From the entries that follow, copy exactly the lines beginning at the line holding "(replicate 8 0). split; [vm_compute; reflexivity|done]." and continuing through the line holding "v ->%list_elem_of_singleton. eexists.".

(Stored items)
###
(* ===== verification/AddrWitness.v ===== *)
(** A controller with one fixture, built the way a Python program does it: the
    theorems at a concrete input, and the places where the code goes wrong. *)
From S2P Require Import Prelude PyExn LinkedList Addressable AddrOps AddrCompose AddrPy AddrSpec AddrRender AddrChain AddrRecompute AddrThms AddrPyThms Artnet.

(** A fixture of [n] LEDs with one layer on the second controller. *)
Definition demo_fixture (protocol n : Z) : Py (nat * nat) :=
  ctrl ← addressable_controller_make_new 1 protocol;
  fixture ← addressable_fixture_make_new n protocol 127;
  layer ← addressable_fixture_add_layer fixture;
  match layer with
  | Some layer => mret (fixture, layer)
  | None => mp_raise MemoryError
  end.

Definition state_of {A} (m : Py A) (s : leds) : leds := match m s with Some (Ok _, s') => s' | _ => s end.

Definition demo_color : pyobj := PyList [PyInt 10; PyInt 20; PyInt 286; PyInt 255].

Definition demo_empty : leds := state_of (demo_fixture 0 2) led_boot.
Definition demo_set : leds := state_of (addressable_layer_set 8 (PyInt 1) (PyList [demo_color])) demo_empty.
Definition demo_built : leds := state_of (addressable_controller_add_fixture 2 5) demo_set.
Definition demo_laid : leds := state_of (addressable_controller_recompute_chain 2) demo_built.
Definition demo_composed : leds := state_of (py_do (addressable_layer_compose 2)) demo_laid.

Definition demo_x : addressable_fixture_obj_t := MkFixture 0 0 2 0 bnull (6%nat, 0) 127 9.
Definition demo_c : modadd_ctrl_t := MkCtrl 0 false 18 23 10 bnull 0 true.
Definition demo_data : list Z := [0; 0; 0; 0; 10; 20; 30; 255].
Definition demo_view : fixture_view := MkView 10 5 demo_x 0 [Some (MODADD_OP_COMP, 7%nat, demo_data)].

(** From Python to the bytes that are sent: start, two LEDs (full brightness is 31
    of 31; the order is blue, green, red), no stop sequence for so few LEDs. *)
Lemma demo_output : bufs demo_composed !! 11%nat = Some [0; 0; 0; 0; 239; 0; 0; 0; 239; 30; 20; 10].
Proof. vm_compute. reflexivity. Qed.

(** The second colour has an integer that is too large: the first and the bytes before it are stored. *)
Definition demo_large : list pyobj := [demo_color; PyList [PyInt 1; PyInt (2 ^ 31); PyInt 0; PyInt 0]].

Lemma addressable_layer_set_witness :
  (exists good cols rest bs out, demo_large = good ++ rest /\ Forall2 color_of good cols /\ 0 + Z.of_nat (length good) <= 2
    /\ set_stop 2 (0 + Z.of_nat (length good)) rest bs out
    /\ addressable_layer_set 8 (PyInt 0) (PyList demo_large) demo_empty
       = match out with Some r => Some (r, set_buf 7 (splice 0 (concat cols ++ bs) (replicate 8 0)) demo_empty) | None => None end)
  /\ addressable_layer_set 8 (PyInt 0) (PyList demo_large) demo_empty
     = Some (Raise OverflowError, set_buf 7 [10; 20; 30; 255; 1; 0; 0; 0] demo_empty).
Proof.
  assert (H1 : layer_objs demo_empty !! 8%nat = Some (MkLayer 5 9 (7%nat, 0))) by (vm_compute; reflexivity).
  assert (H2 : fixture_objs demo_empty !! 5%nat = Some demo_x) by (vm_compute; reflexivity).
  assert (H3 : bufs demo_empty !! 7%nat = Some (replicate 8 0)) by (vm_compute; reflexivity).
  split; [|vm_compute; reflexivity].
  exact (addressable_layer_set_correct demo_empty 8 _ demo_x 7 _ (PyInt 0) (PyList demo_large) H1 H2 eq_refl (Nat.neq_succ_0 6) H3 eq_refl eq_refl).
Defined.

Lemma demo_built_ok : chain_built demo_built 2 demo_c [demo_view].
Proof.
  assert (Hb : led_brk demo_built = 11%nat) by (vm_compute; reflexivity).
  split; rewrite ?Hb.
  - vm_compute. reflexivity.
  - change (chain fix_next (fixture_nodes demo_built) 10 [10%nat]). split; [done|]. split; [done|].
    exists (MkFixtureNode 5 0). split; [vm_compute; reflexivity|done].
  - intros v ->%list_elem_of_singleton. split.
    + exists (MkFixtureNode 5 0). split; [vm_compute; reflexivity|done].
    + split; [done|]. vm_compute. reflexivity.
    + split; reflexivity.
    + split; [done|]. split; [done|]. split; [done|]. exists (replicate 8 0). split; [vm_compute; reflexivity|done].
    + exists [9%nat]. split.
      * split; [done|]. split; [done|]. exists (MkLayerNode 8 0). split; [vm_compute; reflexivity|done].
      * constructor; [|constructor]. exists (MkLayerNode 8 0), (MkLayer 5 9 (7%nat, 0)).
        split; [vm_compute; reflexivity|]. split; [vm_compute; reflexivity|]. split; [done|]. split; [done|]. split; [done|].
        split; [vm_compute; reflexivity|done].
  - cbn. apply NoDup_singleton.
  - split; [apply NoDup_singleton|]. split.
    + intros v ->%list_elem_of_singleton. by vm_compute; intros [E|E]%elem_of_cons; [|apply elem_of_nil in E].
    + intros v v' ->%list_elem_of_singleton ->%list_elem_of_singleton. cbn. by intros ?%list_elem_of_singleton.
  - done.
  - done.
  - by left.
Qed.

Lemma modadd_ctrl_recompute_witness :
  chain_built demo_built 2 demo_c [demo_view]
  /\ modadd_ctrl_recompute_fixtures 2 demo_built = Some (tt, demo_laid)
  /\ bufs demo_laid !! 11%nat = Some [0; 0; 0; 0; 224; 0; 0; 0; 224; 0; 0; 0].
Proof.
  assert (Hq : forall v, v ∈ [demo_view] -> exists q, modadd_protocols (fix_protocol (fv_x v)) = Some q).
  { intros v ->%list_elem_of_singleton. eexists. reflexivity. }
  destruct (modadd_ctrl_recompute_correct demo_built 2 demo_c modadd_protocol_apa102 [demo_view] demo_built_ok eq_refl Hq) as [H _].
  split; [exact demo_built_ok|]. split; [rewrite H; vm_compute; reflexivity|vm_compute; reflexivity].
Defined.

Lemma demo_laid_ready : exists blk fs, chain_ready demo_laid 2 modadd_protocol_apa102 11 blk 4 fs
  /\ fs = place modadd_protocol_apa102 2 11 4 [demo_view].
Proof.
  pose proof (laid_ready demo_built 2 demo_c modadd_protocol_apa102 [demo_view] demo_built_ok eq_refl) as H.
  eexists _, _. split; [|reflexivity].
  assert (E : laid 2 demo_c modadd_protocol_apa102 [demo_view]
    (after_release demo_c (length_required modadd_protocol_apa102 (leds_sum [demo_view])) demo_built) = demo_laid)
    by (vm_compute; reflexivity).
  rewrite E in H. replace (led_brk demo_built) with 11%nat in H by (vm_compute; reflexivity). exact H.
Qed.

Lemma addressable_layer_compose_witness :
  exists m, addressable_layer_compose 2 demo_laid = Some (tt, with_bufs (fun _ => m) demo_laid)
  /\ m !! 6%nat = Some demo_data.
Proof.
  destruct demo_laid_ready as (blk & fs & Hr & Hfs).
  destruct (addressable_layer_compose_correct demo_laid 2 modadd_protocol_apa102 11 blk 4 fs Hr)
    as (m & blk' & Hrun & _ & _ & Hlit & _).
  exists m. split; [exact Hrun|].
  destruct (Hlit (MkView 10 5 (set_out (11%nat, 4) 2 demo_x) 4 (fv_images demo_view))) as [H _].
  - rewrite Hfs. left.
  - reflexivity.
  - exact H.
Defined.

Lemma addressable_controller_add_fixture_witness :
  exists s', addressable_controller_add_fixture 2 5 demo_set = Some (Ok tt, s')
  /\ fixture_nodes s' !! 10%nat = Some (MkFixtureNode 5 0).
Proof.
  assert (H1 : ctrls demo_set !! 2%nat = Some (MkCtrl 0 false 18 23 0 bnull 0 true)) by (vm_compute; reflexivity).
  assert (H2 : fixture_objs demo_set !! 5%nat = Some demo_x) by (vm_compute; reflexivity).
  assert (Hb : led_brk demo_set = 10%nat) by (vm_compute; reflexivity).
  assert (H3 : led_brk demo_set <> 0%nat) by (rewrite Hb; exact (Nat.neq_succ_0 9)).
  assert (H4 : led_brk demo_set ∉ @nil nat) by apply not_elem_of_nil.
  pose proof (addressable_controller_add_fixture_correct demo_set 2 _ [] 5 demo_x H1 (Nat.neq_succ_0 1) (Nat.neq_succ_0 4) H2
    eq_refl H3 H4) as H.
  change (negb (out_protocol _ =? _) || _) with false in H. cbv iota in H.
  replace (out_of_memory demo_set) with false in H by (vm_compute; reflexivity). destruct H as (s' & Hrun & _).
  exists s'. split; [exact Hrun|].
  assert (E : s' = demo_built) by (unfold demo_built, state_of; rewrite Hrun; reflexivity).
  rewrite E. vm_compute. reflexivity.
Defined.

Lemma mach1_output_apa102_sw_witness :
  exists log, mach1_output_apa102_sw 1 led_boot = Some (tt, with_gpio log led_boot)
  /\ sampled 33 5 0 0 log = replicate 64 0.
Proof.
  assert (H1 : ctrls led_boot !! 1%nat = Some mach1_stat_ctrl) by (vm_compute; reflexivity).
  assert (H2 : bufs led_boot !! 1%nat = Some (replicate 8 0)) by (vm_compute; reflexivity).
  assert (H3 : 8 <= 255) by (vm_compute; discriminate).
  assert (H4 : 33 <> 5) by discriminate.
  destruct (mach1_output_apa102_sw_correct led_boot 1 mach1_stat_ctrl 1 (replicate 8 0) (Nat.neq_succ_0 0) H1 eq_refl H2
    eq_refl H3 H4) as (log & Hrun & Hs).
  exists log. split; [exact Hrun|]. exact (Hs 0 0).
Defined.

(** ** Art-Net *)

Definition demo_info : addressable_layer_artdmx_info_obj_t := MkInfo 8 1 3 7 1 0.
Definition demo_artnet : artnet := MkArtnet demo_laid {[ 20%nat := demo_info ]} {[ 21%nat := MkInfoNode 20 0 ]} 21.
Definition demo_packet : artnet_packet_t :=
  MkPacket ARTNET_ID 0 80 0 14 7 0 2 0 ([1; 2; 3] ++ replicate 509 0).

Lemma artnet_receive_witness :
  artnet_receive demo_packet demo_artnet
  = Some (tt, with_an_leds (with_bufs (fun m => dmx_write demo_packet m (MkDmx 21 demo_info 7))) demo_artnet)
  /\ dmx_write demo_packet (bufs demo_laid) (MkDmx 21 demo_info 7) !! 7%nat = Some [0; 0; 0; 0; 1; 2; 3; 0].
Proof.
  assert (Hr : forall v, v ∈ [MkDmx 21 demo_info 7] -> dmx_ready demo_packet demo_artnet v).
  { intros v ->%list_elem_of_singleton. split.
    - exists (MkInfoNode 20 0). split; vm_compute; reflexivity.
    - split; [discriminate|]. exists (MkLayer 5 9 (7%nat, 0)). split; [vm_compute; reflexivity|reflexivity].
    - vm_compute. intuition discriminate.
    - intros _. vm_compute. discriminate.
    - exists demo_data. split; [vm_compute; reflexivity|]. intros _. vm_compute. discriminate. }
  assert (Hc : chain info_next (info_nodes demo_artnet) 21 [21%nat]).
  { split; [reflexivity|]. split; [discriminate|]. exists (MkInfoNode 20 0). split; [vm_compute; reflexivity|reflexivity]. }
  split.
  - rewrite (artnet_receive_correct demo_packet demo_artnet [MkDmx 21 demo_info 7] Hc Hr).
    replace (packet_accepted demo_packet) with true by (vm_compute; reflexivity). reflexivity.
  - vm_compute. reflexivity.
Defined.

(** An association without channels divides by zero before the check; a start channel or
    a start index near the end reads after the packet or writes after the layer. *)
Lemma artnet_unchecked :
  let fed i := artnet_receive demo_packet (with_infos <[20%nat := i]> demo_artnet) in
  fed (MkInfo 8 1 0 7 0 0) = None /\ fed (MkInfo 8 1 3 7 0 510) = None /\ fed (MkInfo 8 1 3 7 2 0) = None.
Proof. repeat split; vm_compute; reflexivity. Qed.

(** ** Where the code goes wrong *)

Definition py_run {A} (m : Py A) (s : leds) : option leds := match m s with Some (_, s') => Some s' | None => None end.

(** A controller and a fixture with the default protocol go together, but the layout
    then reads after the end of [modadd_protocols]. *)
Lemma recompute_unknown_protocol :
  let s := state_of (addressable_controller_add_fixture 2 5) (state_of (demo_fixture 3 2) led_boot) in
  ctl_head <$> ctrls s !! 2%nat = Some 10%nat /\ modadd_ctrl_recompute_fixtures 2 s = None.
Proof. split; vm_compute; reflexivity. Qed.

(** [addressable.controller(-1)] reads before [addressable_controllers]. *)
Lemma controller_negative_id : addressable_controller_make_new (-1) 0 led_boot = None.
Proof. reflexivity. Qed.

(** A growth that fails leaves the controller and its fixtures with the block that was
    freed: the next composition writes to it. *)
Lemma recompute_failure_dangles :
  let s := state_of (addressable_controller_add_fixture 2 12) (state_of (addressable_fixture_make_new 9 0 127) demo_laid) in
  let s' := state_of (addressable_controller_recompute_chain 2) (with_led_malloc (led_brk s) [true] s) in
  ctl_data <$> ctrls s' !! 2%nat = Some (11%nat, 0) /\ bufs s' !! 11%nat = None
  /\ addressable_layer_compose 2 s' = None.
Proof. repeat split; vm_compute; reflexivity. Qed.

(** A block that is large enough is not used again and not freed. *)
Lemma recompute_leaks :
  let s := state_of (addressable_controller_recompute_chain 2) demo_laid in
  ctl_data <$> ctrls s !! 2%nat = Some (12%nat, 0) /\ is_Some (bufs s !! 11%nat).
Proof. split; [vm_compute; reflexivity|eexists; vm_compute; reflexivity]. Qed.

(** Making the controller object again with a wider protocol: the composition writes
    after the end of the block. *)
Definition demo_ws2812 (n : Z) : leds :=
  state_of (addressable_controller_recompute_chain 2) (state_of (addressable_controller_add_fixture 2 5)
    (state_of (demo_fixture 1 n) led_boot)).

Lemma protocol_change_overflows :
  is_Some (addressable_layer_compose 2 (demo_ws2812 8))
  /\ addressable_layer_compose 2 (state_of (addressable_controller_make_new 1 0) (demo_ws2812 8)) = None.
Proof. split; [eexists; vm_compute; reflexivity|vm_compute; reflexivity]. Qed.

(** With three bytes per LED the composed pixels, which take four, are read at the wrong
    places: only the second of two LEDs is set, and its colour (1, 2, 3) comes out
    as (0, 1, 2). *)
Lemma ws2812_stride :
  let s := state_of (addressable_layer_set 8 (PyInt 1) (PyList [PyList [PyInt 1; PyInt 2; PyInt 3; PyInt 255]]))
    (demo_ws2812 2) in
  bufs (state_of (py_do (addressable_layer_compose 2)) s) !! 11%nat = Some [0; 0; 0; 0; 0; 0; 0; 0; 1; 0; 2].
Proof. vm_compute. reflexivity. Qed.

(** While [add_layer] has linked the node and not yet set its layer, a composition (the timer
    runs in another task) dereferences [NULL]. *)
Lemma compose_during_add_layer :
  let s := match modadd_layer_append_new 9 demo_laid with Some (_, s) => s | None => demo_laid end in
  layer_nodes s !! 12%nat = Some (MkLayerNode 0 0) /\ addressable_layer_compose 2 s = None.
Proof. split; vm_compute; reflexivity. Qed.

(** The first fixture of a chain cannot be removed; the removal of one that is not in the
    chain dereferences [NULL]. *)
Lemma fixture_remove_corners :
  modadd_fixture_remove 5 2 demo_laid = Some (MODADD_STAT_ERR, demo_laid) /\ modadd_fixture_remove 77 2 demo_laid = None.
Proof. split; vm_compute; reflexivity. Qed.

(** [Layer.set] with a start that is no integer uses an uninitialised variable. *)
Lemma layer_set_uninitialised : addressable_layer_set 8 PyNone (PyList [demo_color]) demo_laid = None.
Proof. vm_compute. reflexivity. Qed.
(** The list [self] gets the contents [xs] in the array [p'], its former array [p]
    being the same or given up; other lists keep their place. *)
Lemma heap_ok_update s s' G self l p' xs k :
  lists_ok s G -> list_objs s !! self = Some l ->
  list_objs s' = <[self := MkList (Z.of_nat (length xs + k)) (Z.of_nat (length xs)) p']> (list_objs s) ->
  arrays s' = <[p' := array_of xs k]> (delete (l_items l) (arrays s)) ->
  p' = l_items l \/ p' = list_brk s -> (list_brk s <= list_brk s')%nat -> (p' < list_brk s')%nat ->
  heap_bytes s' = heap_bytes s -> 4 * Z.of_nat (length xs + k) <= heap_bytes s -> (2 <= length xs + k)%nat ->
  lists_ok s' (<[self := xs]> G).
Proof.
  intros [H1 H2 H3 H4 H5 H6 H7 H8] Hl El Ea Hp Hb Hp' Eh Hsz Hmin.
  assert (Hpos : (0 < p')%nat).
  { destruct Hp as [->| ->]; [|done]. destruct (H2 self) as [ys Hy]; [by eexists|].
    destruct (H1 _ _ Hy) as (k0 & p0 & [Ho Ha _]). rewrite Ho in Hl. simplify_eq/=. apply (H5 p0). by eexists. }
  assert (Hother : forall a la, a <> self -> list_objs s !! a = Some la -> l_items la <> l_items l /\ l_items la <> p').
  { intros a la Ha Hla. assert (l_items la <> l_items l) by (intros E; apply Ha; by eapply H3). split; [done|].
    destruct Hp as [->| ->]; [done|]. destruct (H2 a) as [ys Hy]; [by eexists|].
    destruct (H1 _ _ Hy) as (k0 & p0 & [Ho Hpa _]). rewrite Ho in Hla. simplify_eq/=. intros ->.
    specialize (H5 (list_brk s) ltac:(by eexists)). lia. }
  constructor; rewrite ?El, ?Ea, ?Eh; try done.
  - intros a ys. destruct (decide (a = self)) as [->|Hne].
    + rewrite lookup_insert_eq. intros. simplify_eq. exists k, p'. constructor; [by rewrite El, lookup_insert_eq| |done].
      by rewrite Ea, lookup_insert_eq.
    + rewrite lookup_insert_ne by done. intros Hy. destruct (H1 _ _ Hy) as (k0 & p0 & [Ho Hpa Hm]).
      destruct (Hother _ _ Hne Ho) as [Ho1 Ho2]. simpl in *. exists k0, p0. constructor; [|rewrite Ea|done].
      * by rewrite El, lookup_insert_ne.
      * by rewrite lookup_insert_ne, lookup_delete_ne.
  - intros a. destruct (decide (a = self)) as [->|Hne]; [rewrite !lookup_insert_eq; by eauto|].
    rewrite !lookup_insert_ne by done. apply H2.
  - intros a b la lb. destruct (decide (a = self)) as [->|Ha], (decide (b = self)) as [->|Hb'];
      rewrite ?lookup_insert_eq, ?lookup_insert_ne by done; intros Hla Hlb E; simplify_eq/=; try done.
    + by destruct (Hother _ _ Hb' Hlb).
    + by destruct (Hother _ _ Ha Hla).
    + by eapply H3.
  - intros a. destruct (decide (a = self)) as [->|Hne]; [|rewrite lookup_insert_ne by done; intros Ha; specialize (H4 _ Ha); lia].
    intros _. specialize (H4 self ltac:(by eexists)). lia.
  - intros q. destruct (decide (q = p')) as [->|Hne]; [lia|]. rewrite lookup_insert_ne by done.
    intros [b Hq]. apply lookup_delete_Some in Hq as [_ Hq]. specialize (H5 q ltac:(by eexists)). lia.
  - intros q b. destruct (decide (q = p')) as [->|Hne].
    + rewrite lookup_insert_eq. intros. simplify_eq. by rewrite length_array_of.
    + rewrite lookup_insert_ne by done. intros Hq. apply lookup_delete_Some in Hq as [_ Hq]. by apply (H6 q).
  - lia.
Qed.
###
■ Exercise solution
    + split; [done|]. split; [done|]. split; [done|]. exists (replicate 8 0). split; [vm_compute; reflexivity|done].
    + exists [9%nat]. split.
      * split; [done|]. split; [done|]. exists (MkLayerNode 8 0). split; [vm_compute; reflexivity|done].
      * constructor; [|constructor]. exists (MkLayerNode 8 0), (MkLayer 5 9 (7%nat, 0)).
        split; [vm_compute; reflexivity|]. split; [vm_compute; reflexivity|]. split; [done|]. split; [done|]. split; [done|].
        split; [vm_compute; reflexivity|done].
  - cbn. apply NoDup_singleton.
  - split; [apply NoDup_singleton|]. split.
    + intros v ->%list_elem_of_singleton. by vm_compute; intros [E|E]%elem_of_cons; [|apply elem_of_nil in E].
    + intros v v' ->%list_elem_of_singleton ->%list_elem_of_singleton. cbn. by intros ?%list_elem_of_singleton.
  - done.
  - done.
  - by left.
Qed.

Lemma modadd_ctrl_recompute_witness :
  chain_built demo_built 2 demo_c [demo_view]
  /\ modadd_ctrl_recompute_fixtures 2 demo_built = Some (tt, demo_laid)
  /\ bufs demo_laid !! 11%nat = Some [0; 0; 0; 0; 224; 0; 0; 0; 224; 0; 0; 0].
Proof.
  assert (Hq : forall v, v ∈ [demo_view] -> exists q, modadd_protocols (fix_protocol (fv_x v)) = Some q).
  { intros v ->%list_elem_of_singleton. eexists. reflexivity. }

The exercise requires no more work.